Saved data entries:
--*--

(** * Cost aggregation of pkg/svc/aws_api.go

    A shallow embedding of the aggregation functions of the AWS cost
    server: [getAwsMetricAmount], [SupportCostForAWS], [aggregationForAWS],
    [getGroupedAwsKeyIndex], [getGroupedAwsProducts],
    [getGroupedAwsProjects], [getEntityAwsProducts] and the part of
    [GetProductInsights] that follows the fetch.

    Conventions of the embedding:
    - Go's [float64] is the kernel's binary64 [float]; [<], [>], [==] and
      [!=] are the IEEE comparisons [ltb] and [eqb], literals are rounded
      to the nearest binary64 as the Go compiler does.
    - A Go [map] is a [gmap]; reading a missing key gives the zero value.
      A [range] over a map visits the entries in an order the language
      leaves open: the order is a component of the run-time ([range_map]),
      any rearrangement of the entries.
    - A pointer the code dereferences is an [option]; a run-time panic
      (nil dereference, index out of range) is the result [None].
    - A Go result pair [(v, err)] is a pair whose second component is an
      [option error]. *)

From Stdlib Require Import ZArith Ascii PrimFloat FloatOps FloatAxioms.
From Stdlib Require Uint63.
From stdpp Require Import gmap strings list fin_maps.

#[local] Set Warnings "-inexact-float".
Open Scope float_scope.

(** ** Data of the Cost Explorer SDK read by the code *)

Definition error := string.

(** [ceTypes.MetricValue]: [Amount] and [Unit] are [*string]. *)
Record MetricValue := {
  Amount : option string;
  Unit : option string;
}.

(** The zero value a Go map read yields for a missing key. *)
Definition zeroMetricValue : MetricValue := {| Amount := None; Unit := None |}.

(** [ceTypes.Group] *)
Record Group := {
  Keys : list string;
  Metrics : gmap string MetricValue;
}.

(** [ceTypes.DateInterval]; the code reads [Start] only. *)
Record DateInterval := {
  Start : option string;
}.

(** [ceTypes.ResultByTime] *)
Record ResultByTime := {
  TimePeriod : option DateInterval;
  Groups : list Group;
  Total : gmap string MetricValue;
}.

(** [string(ceTypes.MetricNetAmortizedCost)] *)
Definition MetricNetAmortizedCost : string := "NetAmortizedCost".

(** ** Data of the repository *)

Record SupportCostThreshold := {
  CostMultiplier : float;
  CostStartInterval : float;
  CostEndInterval : float;
}.

Definition AwsAccountType := string.

Definition DeveloperAccount : AwsAccountType := "DEVELOPER".
Definition BusinessAccount : AwsAccountType := "BUSINESS".
Definition EnterpriseAccount : AwsAccountType := "ENTERPRISE".

Record AwsAccount := {
  AccountType : AwsAccountType;
  MinSupportCost : float;
  SupportCostThresholds : list SupportCostThreshold;
}.

Definition zeroAwsAccount : AwsAccount :=
  {| AccountType := EmptyString; MinSupportCost := 0; SupportCostThresholds := [] |}.

Definition mkThreshold (m s e : float) : SupportCostThreshold :=
  {| CostMultiplier := m; CostStartInterval := s; CostEndInterval := e |}.

Definition developerProfile : AwsAccount :=
  {| AccountType := DeveloperAccount;
     MinSupportCost := 29.00;
     SupportCostThresholds := [ mkThreshold 0.03 0 0 ] |}.

Definition businessProfile : AwsAccount :=
  {| AccountType := BusinessAccount;
     MinSupportCost := 100.00;
     SupportCostThresholds :=
       [ mkThreshold 0.10 0 10000.00;
         mkThreshold 0.07 10000.00 80000.00;
         mkThreshold 0.05 80000.00 250000.00;
         mkThreshold 0.03 250000.00 0 ] |}.

Definition enterpriseProfile : AwsAccount :=
  {| AccountType := EnterpriseAccount;
     MinSupportCost := 15000.00;
     SupportCostThresholds :=
       [ mkThreshold 0.10 0 150000.00;
         mkThreshold 0.07 150000.00 500000.00;
         mkThreshold 0.05 500000.00 1000000.00;
         mkThreshold 0.03 1000000.00 0 ] |}.

Definition AwsAccounts : gmap AwsAccountType AwsAccount :=
  <[EnterpriseAccount := enterpriseProfile]>
    (<[BusinessAccount := businessProfile]>
      (<[DeveloperAccount := developerProfile]> ∅)).

(** [pb.DateAggregation] *)
Record DateAggregation := {
  Date : string;
  DAmount : float;
}.

(** [pb.ProductCost]: [Id] and [Aggregation]. *)
Record ProductCost := {
  PId : string;
  PAggregation : list DateAggregation;
}.

(** [pb.ProjectCost]: [Id] and [Aggregation]. *)
Record ProjectCost := {
  JId : string;
  JAggregation : list DateAggregation;
}.

(** ** The run-time the code calls into

    [strconv.ParseFloat], [math.Round], the [viper] configuration, the
    order in which [range] walks a map and [utils.ChangeOfEntity] are not
    code of this file: they are the operations of a [GoEnv]. *)

(** The errors of [strconv]: [ErrSyntax] and [ErrRange]. *)
Inductive NumError := ErrSyntax | ErrRange.

Class GoEnv := {
  (** [strconv.ParseFloat(s, 64)]; a string that is not syntactically
      well-formed gives [0] and [ErrSyntax], a well-formed one out of
      range gives an infinity and [ErrRange] *)
  ParseFloat : string → float * option NumError;
  ParseFloat_syntax : ∀ s,
    (ParseFloat s).2 = Some ErrSyntax → (ParseFloat s).1 = 0;
  (** [math.Round]: the nearest integer, halves away from zero *)
  Round : float → float;
  Round_zero : Round 0 = 0;
  (** [viper.GetBool] and [viper.GetString] *)
  GetBool : string → bool;
  GetString : string → string;
  (** the entries of a map in the order a [range] visits them *)
  range_map : ∀ A : Type, gmap string A → list (string * A);
  range_map_perm : ∀ (A : Type) (m : gmap string A),
    range_map A m ≡ₚ map_to_list m;
  (** [pb.ChangeStatistic], its zero value and [utils.ChangeOfEntity] *)
  ChangeStatistic : Type;
  zeroChange : ChangeStatistic;
  ChangeOfEntity : list float → ChangeStatistic;
}.

Arguments range_map {_ _} _.

(** A left fold that stops at the first panic. *)
Fixpoint foldlM {A B : Type} (f : B → A → option B) (b : B) (l : list A)
  : option B :=
  match l with
  | [] => Some b
  | a :: l' => b' ← f b a; foldlM f b' l'
  end.

(** [float64(n)] for a length [n]. *)
Definition float_of_nat (n : nat) : float :=
  of_uint63 (Uint63.of_Z (Z.of_nat n)).

Section Aggregation.
Context `{env : GoEnv}.

(** [getAwsMetricAmount]: the dereference of [metric.Amount] can panic. *)
Definition getAwsMetricAmount (metric : MetricValue) : option float :=
  s ← Amount metric;
  let amount := fst (ParseFloat s) in
  if GetBool "cost.round" then Some (Round amount) else Some amount.

(** The first loop of [SupportCostForAWS]: the sum of the net amortized
    cost of the periods. *)
Definition sumStep (sum : float) (result : ResultByTime) : option float :=
  s ← Amount (default zeroMetricValue (Total result !! MetricNetAmortizedCost));
  let amount := fst (ParseFloat s) in
  Some (sum + amount).

Definition sumDateAggregationAmounts (results : list ResultByTime)
  : option float :=
  foldlM sumStep 0 results.

(** The loop over the thresholds of [SupportCostForAWS]. *)
Fixpoint walkThresholds (sum supportCost : float)
    (thresholds : list SupportCostThreshold) : float :=
  match thresholds with
  | [] => supportCost
  | costThreshold :: rest =>
    if sum <? CostStartInterval costThreshold then supportCost
    else if negb (CostEndInterval costThreshold =? 0) then
      if sum <? CostEndInterval costThreshold then
        supportCost
        + (sum - CostStartInterval costThreshold) * CostMultiplier costThreshold
      else if CostEndInterval costThreshold <? sum then
        walkThresholds sum
          (supportCost
           + (CostEndInterval costThreshold - CostStartInterval costThreshold)
             * CostMultiplier costThreshold)
          rest
      else walkThresholds sum supportCost rest
    else
      supportCost
      + (sum - CostStartInterval costThreshold) * CostMultiplier costThreshold
  end.

(** The surcharge for a given sum. *)
Definition supportCostOfSum (account : AwsAccount) (sum : float)
  : option (float * option error) :=
  first ← head (SupportCostThresholds account);
  if sum * CostMultiplier first <? MinSupportCost account then
    Some (MinSupportCost account, None)
  else
    Some (walkThresholds sum 0 (SupportCostThresholds account), None).

Definition SupportCostForAWS (account : AwsAccount)
    (results : list ResultByTime) : option (float * option error) :=
  sum ← sumDateAggregationAmounts results;
  supportCostOfSum account sum.

(** The loop over [result.Total] of [aggregationForAWS]: every metric
    visited overwrites [value.Amount]. *)
Definition totalStep (supCost : float) (n : nat) (_ : float)
    (entry : string * MetricValue) : option float :=
  amount ← getAwsMetricAmount entry.2;
  Some (amount + supCost / float_of_nat n).
(** * entra approleassignment list: resolution and join

    A shallow embedding of
    [src/m365/entra/commands/approleassignment/approleassignment-list.ts]:
    the option validator, the option set, the application locator
    ([getAppRoleAssignments]), the resource fan-out and the join of
    [commandAction].  JavaScript values that may be [undefined] or [null]
    are kept as such; promises are represented by their settlement. *)

From stdpp Require Import base option list strings gmap.
From Stdlib Require Import String Ascii List Bool.
Import ListNotations.
Open Scope string_scope.
Open Scope list_scope.

(** ** Values *)

(** The fields the command reads are typed [string | null | undefined] by the
    Graph typings ([id?: string], [resourceId?: NullableOption<string>], ...). *)
Inductive jsval : Type :=
| JUndefined
| JNull
| JString (s : string).

#[global] Instance jsval_eq_dec : EqDecision jsval.
Proof. solve_decision. Defined.

(** [x === y] on such values. *)
Definition strict_eq (x y : jsval) : bool := bool_decide (x = y).

(** The text a template literal [`${v}`] puts in the string. *)
Definition template (v : jsval) : string :=
  match v with
  | JUndefined => "undefined"
  | JNull => "null"
  | JString s => s
  end.

(** Truthiness of an optional string option ([if (args.options.appId && ...)]):
    [undefined] and the empty string are falsy. *)
Definition truthy (o : option string) : bool :=
  match o with
  | None => false
  | Some s => negb (String.eqb s "")
  end.

(** ** Data model *)

Record AppRole : Type := mkAppRole {
  role_id : jsval;
  role_value : jsval
}.
Definition detect_pdf_type (pdf_path : string) : M string :=
  try_except
    (pages <- perform (Pdfplumber_open pdf_path)
                      (pdfplumber_open lib pdf_path) ;;
     found <- detect_pages pages ;;
     if found then ret "native" else ret "scanned")
    (fun e =>
       log WARNING ("Could not determine PDF type automatically: "
                    ++ exn_str e) ;;
       ret "scanned").

Definition parse_pdf (pdf_path lang : string) : M (option text) :=
  pdf_type <- detect_pdf_type pdf_path ;;
  log INFO ("Detected PDF type: " ++ pdf_type) ;;
  if (pdf_type =? "native")%string then
    log INFO "Attempting to extract text from native PDF." ;;
    try_except
      (text <- parse_khmer_text_native pdf_path ;; ret (Some text))
      (fun _ =>
         log WARNING
           "Failed to extract text from native PDF. Attempting OCR." ;;
         try_except
           (text <- parse_khmer_text_scanned pdf_path lang ;;
            ret (Some text))
           (fun e =>
              log ERROR ("Failed to extract text via OCR: " ++ exn_str e) ;;
              ret None))
  else if (pdf_type =? "scanned")%string then
    log INFO "Performing OCR on scanned PDF." ;;
    try_except
      (text <- parse_khmer_text_scanned pdf_path lang ;; ret (Some text))
      (fun _ => log ERROR "Failed to extract text via OCR." ;; ret None)
  else
    log ERROR "Unknown PDF type." ;; ret None.

End Script.

Arguments Pdfplumber_open {Page Image} pdf_path.
Arguments Extract_text {Page Image} pg.
Arguments Convert_from_path {Page Image} pdf_path dpi.
Arguments Image_to_string {Page Image} im lang.

End KhmerPdfParser.

(** * khmer_image_recognizer.py *)

Module KhmerImageRecognizer.

Import Py.
Local Open Scope string_scope.

(** [ImageFilter.MedianFilter()], with Pillow's default size. *)
Inductive image_filter : Type := MedianFilter.

Section Script.
(** A Pillow image and an [ImageEnhance.Contrast] object. *)
Variables Image Enhancer : Type.
Lemma new_file_names_app (t u : trace DataFrame) :
  new_file_names (t ++ u)%list = (new_file_names t ++ new_file_names u)%list.
Proof.
  induction t as [|ev t IH]; [reflexivity|].
  destruct ev; simpl; rewrite IH; reflexivity.
Qed.

Lemma logged_artifacts_app (t u : trace DataFrame) :
  logged_artifacts (t ++ u)%list = (logged_artifacts t ++ logged_artifacts u)%list.
Proof.
  induction t as [|ev t IH]; [reflexivity|].
  destruct ev; simpl; rewrite IH; reflexivity.
Qed.

Lemma logged_artifacts_none (t : trace DataFrame) :
  count is_log_artifact t = 0%nat -> logged_artifacts t = [].
Proof.
  induction t as [|ev t IH]; [reflexivity|].
  destruct ev; simpl; try exact IH. discriminate.
Qed.

Lemma actions_app (t u : trace DataFrame) :
  actions (t ++ u)%list = (actions t ++ actions u)%list.
Proof.
  induction t as [|ev t IH]; [reflexivity|].
  simpl. destruct (action_of ev); rewrite IH; reflexivity.
Qed.


(** What one call of [load_data] leaves in the trace: one existence test,
    at most one parser call (exactly one when it returns), on the path it
    was given, and nothing of the wandb API. *)
Lemma load_data_shape path sheet :
  let m := load_data env path sheet in
  count is_exists (events m) = 1%nat /\
  (count is_parse (events m) <= 1)%nat /\
  count is_log_artifact (events m) = 0%nat /\
  new_file_names (events m) = [] /\
  (forall v, outcome m = inr v ->
             actions (events m) = [ActLoad path] /\ count is_parse (events m) = 1%nat).
Proof.
  destruct (load_cases env path) as [H|[[H Hf]|(f & H & Hf)]].
  - rewrite (load_data_missing_eq env path sheet H).
    cbn. repeat split; try lia; discriminate.
  - rewrite (load_data_unsupported_eq env path sheet H Hf).
    cbn. repeat split; try lia; discriminate.
  - rewrite (load_data_supported_eq env path sheet f H Hf).
    destruct (events_read_as env f path sheet) as (ev & -> & Hp & Ha).
    destruct ev; try discriminate Hp;
      destruct (outcome (read_as env f path sheet)) as [e|v];
      cbn in Ha |- *; injection Ha as <-;
      repeat split; try lia; try discriminate; reflexivity.
Qed.

End Main.

(** ** Properties of [load_data] *)

Section LoadDataProperties.

Context {DataFrame : Type}.
Variable env : Env DataFrame.

(** C4: a path that is not on disk makes [load_data] raise
    [FileNotFoundError] right after the existence test and its error log:
    no parser is called and no extension is looked at, whatever the path
    and the sheet name are. *)
Theorem load_data_missing path sheet :
  path_exists env path = false ->
  outcome (load_data env path sheet)
  = inl (Exn FileNotFoundError ("File not found: " ++ repr env path)) /\
  events (load_data env path sheet)
  = [EvExists path; EvLog ERROR ("File not found: " ++ path)] /\
  count is_parse (events (load_data env path sheet)) = 0%nat.
Proof.
  intros H. rewrite (load_data_missing_eq env path sheet H).
  repeat split.
Qed.

(** C3: for a file on disk whose extension is none of [.xlsx], [.csv],
    [.json], [load_data] raises [ValueError] (so returns nothing), and no
    parser is called. *)
Theorem load_data_unsupported path sheet :
  path_exists env path = true ->
  ~ In (snd (splitext path)) supported ->
  outcome (load_data env path sheet)
  = inl (Exn ValueError ("Unsupported file format: " ++ repr env (snd (splitext path)))) /\
  count is_parse (events (load_data env path sheet)) = 0%nat.
Proof.
  intros H Hn.
  assert (Hf : format_of_extension (snd (splitext path)) = None).
  { apply format_of_extension_None. unfold supported in Hn. simpl in Hn.
    repeat split; intros Heq; apply Hn; rewrite Heq; tauto. }
  rewrite (load_data_unsupported_eq env path sheet H Hf).
  split; reflexivity.
Qed.

(** C9: the extension test is case-sensitive.  For a file on disk whose
    extension is one of [.xlsx], [.csv], [.json] up to letter case, but not
    letter for letter, [load_data] raises [ValueError] and calls no
    parser. *)
Theorem load_data_case_sensitive path sheet target :
  path_exists env path = true ->
  In target supported ->
  PyStr.eq_ignore_case (snd (splitext path)) target = true ->
  snd (splitext path) <> target ->
  outcome (load_data env path sheet)
  = inl (Exn ValueError ("Unsupported file format: " ++ repr env (snd (splitext path)))) /\
  count is_parse (events (load_data env path sheet)) = 0%nat.
Proof.
  intros H Ht Hc Hne.
  assert (Hf : format_of_extension (snd (splitext path)) = None).
  { apply format_of_extension_None.
    simpl in Ht. destruct Ht as [<-|[<-|[<-|[]]]];
      repeat split; try assumption;
      intros Heq; rewrite Heq in Hc; vm_compute in Hc; discriminate Hc. }
  rewrite (load_data_unsupported_eq env path sheet H Hf).
  split; reflexivity.
Qed.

--*--

> _What to work on_: Across the records above, return every line that contains the word "called".

> _Written solution_:
    no parser is called and no extension is looked at, whatever the path
    parser is called. *)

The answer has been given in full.